Stored items

◇ ◇ ◇

(** ** The document and the style block, exactly *)

Lemma html_span_document content doc :
  html_span content = Some doc <-> html_document_span content doc.
Proof.
  unfold html_span. split.
  - intros H.
    destruct (search eq_nocase (js "<!DOCTYPE html>") content) as [i|] eqn:Ei; [|done].
    simpl in H.
    destruct (search_last eq_nocase (js "</html>") (drop (i + 15) content))
      as [j|] eqn:Ej; [|done].
    simpl in H. injection H as <-.
    pose proof Ei as Ei'. apply search_Some in Ei' as (Hm & Hi & _).
    pose proof Ej as Ej'. apply search_last_Some in Ej' as (Hm' & Hj & _).
    apply matches_at_agree in Hm as (d & rest & Ed & Had).
    pose proof (agree_length _ _ _ Had) as Hd.
    change (length (js "<!DOCTYPE html>")) with 15 in Hd.
    assert (Hrest : drop (i + 15) content = rest).
    { rewrite <- drop_drop, Ed, <- Hd. apply drop_app_length. }
    rewrite Hrest in Hm', Hj, Ej.
    apply matches_at_agree in Hm' as (e & post & Ee & Hae).
    pose proof (agree_length _ _ _ Hae) as He.
    change (length (js "</html>")) with 7 in He.
    assert (Hsplit : rest = take j rest ++ e ++ post) by now rewrite <- Ee, take_drop.
    exists (take i content), d, (take j rest), e, post.
    assert (Hi' : length (take i content) = i) by (rewrite length_take; lia).
    assert (Hj' : length (take j rest) = j) by (rewrite length_take; lia).
    repeat split; try done.
    + rewrite <- (take_drop i content) at 1. rewrite Ed. now rewrite Hsplit at 1.
    + rewrite Ed. rewrite Hsplit at 1.
      replace (d ++ take j rest ++ e ++ post) with ((d ++ take j rest ++ e) ++ post)
        by now rewrite <- !app_assoc.
      apply take_app_length'. rewrite !length_app. lia.
    + now rewrite Hi'.
    + now rewrite <- Hsplit, Hj'.
  - intros (pre & d & inner & e & post & -> & -> & Had & Hae & Ei & Ej).
    pose proof (agree_length _ _ _ Had) as Hd.
    change (length (js "<!DOCTYPE html>")) with 15 in Hd.
    pose proof (agree_length _ _ _ Hae) as He.
    change (length (js "</html>")) with 7 in He.
    rewrite Ei. simpl.
    assert (Hrest : drop (length pre + 15) (pre ++ d ++ inner ++ e ++ post) =
                    inner ++ e ++ post).
    { rewrite <- drop_drop, drop_app_length, <- Hd. apply drop_app_length. }
    rewrite Hrest, Ej. simpl. f_equal.
    rewrite drop_app_length.
    replace (d ++ inner ++ e ++ post) with ((d ++ inner ++ e) ++ post)
      by now rewrite <- !app_assoc.
    apply take_app_length'. rewrite !length_app. lia.
Qed.

Lemma htmlMatch_document content doc :
  htmlMatch content = Some doc <-> html_document_span content doc.
Proof. rewrite htmlMatch_closed. apply html_span_document. Qed.

Lemma cssMatch_None content :
  cssMatch content = None ->
  forall pre o attributes style e post,
    content = pre ++ o ++ attributes ++ [62%N] ++ style ++ e ++ post ->
    agree eq_nocase (js "<style") o -> ~ agree eq_nocase (js "</style>") e.
Proof. rewrite cssMatch_closed. apply style_span_None. Qed.

(** ** The response parser of [generateWebsite] *)

Lemma get_not_null v name :
  v <> JNull ->
  exists x, get v name = Returned x /\
    x = match v with JObject members => member name members | _ => None end.
Proof. intros Hv. destruct v; simpl; eauto. now destruct Hv. Qed.

Lemma or_else_string s fallback :
  or_else (Some (JString s)) (JString fallback) = JString (if decide (s = []) then fallback else s).
Proof.
  unfold or_else, truthy. destruct (decide (s = [])) as [->|Hne].
  - reflexivity.
  - now rewrite bool_decide_eq_false_2.
Qed.

Lemma generateWebsite_parse_json content v h c :
  JSON_parse (cleanedContent content) = Returned v ->
  get v (js "html") = Returned h -> get v (js "css") = Returned c ->
  generateWebsite_parse content =
    Returned {| html := or_else h (JString []); css := or_else c (JString []) |}.
Proof.
  intros Hp Hh Hc. unfold generateWebsite_parse.
  rewrite Hp. cbn [mbind Try_bind]. rewrite Hh. cbn [mbind Try_bind]. now rewrite Hc.
Qed.

Lemma generateWebsite_parse_fallback content :
  (forall v, JSON_parse (cleanedContent content) = Returned v -> v = JNull) ->
  generateWebsite_parse content =
    match htmlMatch content with
    | Some doc =>
        Returned {| html := JString doc;
                    css := JString (default [] (cssMatch content)) |}
    | None => Thrown (js "Failed to generate website. Please try again.")
    end.
Proof.
  intros Hnull. unfold generateWebsite_parse.
  destruct (JSON_parse (cleanedContent content)) as [v|e] eqn:Hp.
  - rewrite (Hnull v eq_refl). cbn [mbind Try_bind get].
    destruct (htmlMatch content); [|done].
    now destruct (cssMatch content).
  - cbn [mbind Try_bind].
    destruct (htmlMatch content); [|done].
    now destruct (cssMatch content).
Qed.

Lemma generateWebsite_parse_fenced content :
  generateWebsite_parse (fenced content) = generateWebsite_parse content.
Proof.
  unfold generateWebsite_parse.
  now rewrite cleanedContent_fenced_any, htmlMatch_fenced, cssMatch_fenced.
Qed.

Lemma generateWebsite_parse_fenced_plain content :
  generateWebsite_parse (fenced_plain content) = generateWebsite_parse content.
Proof.
  unfold generateWebsite_parse.
  now rewrite cleanedContent_fenced_plain_any, htmlMatch_fenced_plain,
    cssMatch_fenced_plain.
Qed.

(** C8, as the code has it: the parser JSON-parses the response with the
    code fences stripped.  When that yields a value other than null, the
    answer holds the value's [html] and [css] members, each replaced by
    the empty string when missing or falsy: an object with string members
    [html] and [css] yields exactly those strings (an empty one included),
    and no failure is raised for want of HTML.  Any response put between an
    opening fence, with or without the [json] tag, and a closing fence is
    cleaned to the same text and parses to the same answer as the response
    alone.  The pattern for the document takes exactly the substring from
    the leftmost doctype to the last closing [html] tag behind it (letters
    in either case).  When the JSON parse throws or yields null, the answer
    is taken from the raw response: [html] is that substring, and [css] is
    the content of the first inline style block, or the empty string when
    the response holds no style block at all; and the call fails, with its
    parse error, exactly when in that case the raw response holds no such
    document. *)
Theorem generateWebsite_parse_spec (content : JsString) :
  (forall v, JSON_parse (cleanedContent content) = Returned v -> v <> JNull ->
     exists h c,
       get v (js "html") = Returned h /\ get v (js "css") = Returned c /\
       generateWebsite_parse content =
         Returned {| html := or_else h (JString []); css := or_else c (JString []) |}) /\
  (forall members h c,
     JSON_parse (cleanedContent content) = Returned (JObject members) ->
     member (js "html") members = Some (JString h) ->
     member (js "css") members = Some (JString c) ->
     generateWebsite_parse content = Returned {| html := JString h; css := JString c |}) /\
  (cleanedContent (fenced content) = cleanedContent content /\
   cleanedContent (fenced_plain content) = cleanedContent content /\
   generateWebsite_parse (fenced content) = generateWebsite_parse content /\
   generateWebsite_parse (fenced_plain content) = generateWebsite_parse content) /\
  (forall doc, htmlMatch content = Some doc <-> html_document_span content doc) /\
  ((forall v, JSON_parse (cleanedContent content) = Returned v -> v = JNull) ->
     (forall doc, htmlMatch content = Some doc ->
        html_document_span content doc /\
        substring doc content /\ html_document doc /\
        generateWebsite_parse content =
          Returned {| html := JString doc;
                      css := JString (default [] (cssMatch content)) |} /\
        (forall style, cssMatch content = Some style ->
           first_style_block content style /\
           generateWebsite_parse content =
             Returned {| html := JString doc; css := JString style |}) /\
        (cssMatch content = None ->
           generateWebsite_parse content =
             Returned {| html := JString doc; css := JString [] |} /\
           forall pre o attributes style e post,
             content = pre ++ o ++ attributes ++ [62%N] ++ style ++ e ++ post ->
             agree eq_nocase (js "<style") o ->
             ~ agree eq_nocase (js "</style>") e)) /\
     (htmlMatch content = None ->
        (forall doc, substring doc content -> ~ html_document doc) /\
        generateWebsite_parse content =
          Thrown (js "Failed to generate website. Please try again."))).
Proof.
  split; [|split; [|split; [|split]]].
  - intros v Hp Hv.
    destruct (get_not_null v (js "html") Hv) as (h & Hh & _).
    destruct (get_not_null v (js "css") Hv) as (c & Hc & _).
    exists h, c. repeat split; try done.
    now apply generateWebsite_parse_json with (v := v).
  - intros members h c Hp Hh Hc.
    rewrite (generateWebsite_parse_json content (JObject members)
               (Some (JString h)) (Some (JString c)) Hp).
    + rewrite !or_else_string. now repeat case_decide; subst.
    + cbn [get]. now rewrite Hh.
    + cbn [get]. now rewrite Hc.
  - split; [apply cleanedContent_fenced_any|].
    split; [apply cleanedContent_fenced_plain_any|]. split.
    + apply generateWebsite_parse_fenced.
    + apply generateWebsite_parse_fenced_plain.
  - intros doc. apply htmlMatch_document.
  - intros Hnull. pose proof (generateWebsite_parse_fallback content Hnull) as Hfb.
    split.
    + intros doc Hdoc. rewrite Hdoc in Hfb.
      destruct (htmlMatch_Some _ _ Hdoc) as [Hsub Hhtml].
      split; [now apply htmlMatch_document|].
      split; [exact Hsub|]. split; [exact Hhtml|]. split; [exact Hfb|]. split.
      * intros style Hstyle. split; [now apply cssMatch_Some|].
        now rewrite Hstyle in Hfb.
      * intros Hstyle. split; [now rewrite Hstyle in Hfb|].
        now apply cssMatch_None.
    + intros Hnone. rewrite Hnone in Hfb. split; [|done].
      now apply htmlMatch_None.
Qed.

◇ ◇ ◇

## Work task
Copy all lines from the entries that contain the word "simpl".

## Response for this exercise
    simpl in H.
    simpl in H. injection H as <-.
    rewrite Ei. simpl.
    rewrite Hrest, Ej. simpl. f_equal.
Proof. intros Hv. destruct v; simpl; eauto. now destruct Hv. Qed.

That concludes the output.